| PROBLEM REQUIREMENTS |
Scan the entries that follow and copy out every line containing "float".
--- INPUT MATERIAL Enclosed Below ---
Lemma runs_bind (A B : Type) (g : Gen.gen A) (k : A -> Gen.gen B) (o : option A)
    (gains : list float) (r : A -> Gen.status B) (gains' : A -> list float) :
  runs_as s g (match o with Some a => Gen.Done a | None => Gen.Starved end) gains ->
  (forall a : A, o = Some a -> runs_as s (k a) (r a) (gains' a)) ->
  runs_as s (Gen.bind g k)
    (match o with Some a => r a | None => Gen.Starved end)
    (gains ++ match o with Some a => gains' a | None => [] end).
Proof.
  intros Hg Hk pos out. unfold Gen.bind. rewrite Hg. destruct o as [a |].
  - rewrite (Hk a eq_refl). now rewrite scaled_app, length_app, Nat.add_assoc, app_assoc.
  - now rewrite app_nil_r.
Qed.

Lemma attack_runs (fuel : nat) (increment time : float) :
  runs_as s (attack_seg fuel increment time)
    (match attack_end attack fuel increment time with
     | Some t' => Gen.Done t'
     | None => Gen.Starved
     end)
    (attack_gains attack fuel increment time).
Proof.
  unfold attack_segment, attack_end, attack_gains. destruct (truthy attack) eqn:Ha;
    [| apply runs_ret].
  rewrite (@truediv_truthy _ _ Ha). intros pos out. unfold Gen.bind, Gen.lift.
  rewrite ramp_while_total. cbn zeta.
  destruct (ramp_end fuel attack (1 / attack * increment) increment 0 time) as [[a t'] |];
    reflexivity.
Qed.

Lemma decay_runs (fuel : nat) (increment time : float) :
  runs_as s (decay_seg fuel increment time)
    (match decay_end attack decay sustain_level fuel increment time with
     | Some t' => Gen.Done t'
     | None => Gen.Starved
     end)
    (decay_gains attack decay sustain_level fuel increment time).
Proof.
  unfold decay_segment, decay_end, decay_gains. destruct (truthy decay) eqn:Hd;
    [| apply runs_ret].
  rewrite (@truediv_truthy _ _ Hd). intros pos out. unfold Gen.bind, Gen.lift.
  rewrite ramp_while_total. cbn zeta.
  destruct (ramp_end fuel etd ((sustain_level - 1) / decay * increment) increment 1 time)
    as [[a t'] |]; reflexivity.
Qed.

Lemma sustain_runs (fuel : nat) (increment time : float) :
  runs_as s (sustain_seg fuel increment time)
    (match sustain_end attack decay sustain fuel increment time with
     | Some t' => Gen.Done t'
     | None => Gen.Starved
     end)
    (sustain_gains attack decay sustain sustain_level fuel increment time).
Proof.
  unfold sustain_segment, sustain_end, sustain_gains. intros pos out.
  now rewrite hold_while_total.
Qed.

Lemma release_runs (fuel : nat) (increment time : float) :
  runs_as s (release_seg fuel increment time)
    (match release_end attack decay sustain sustain_level release fuel increment time with
     | Some t' => Gen.Done t'
     | None => Gen.Starved
     end)
    (release_gains attack decay sustain sustain_level release fuel increment time).
Proof.
  unfold release_segment, release_end, release_gains. destruct (truthy release) eqn:Hr;
    [| apply runs_ret].
  rewrite (@truediv_truthy _ _ Hr). intros pos out. unfold Gen.bind, Gen.lift.
  rewrite ramp_while_total. cbn zeta.
  rewrite scaled_app, length_app, Nat.add_assoc, app_assoc.
  match goal with
  | |- context [ramp_end ?f ?l ?c ?i ?a ?t] =>
      destruct (ramp_end f l c i a t) as [[a1 t1] |]
  end; cbn [option_map snd].
  - destruct (0 <? a1).
    + rewrite emit_total. unfold Gen.ret. cbn [length scaled].
      now rewrite Nat.add_1_r.
    + unfold Gen.ret. cbn [length scaled]. now rewrite Nat.add_0_r, app_nil_r.
  - cbn [length scaled]. now rewrite Nat.add_0_r, app_nil_r.
Qed.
--- End of Enclosed INPUT MATERIAL ---
| YOUR SOLUTION |
    (gains : list float) (r : A -> Gen.status B) (gains' : A -> list float) :
Lemma attack_runs (fuel : nat) (increment time : float) :
Lemma decay_runs (fuel : nat) (increment time : float) :
Lemma sustain_runs (fuel : nat) (increment time : float) :
Lemma release_runs (fuel : nat) (increment time : float) :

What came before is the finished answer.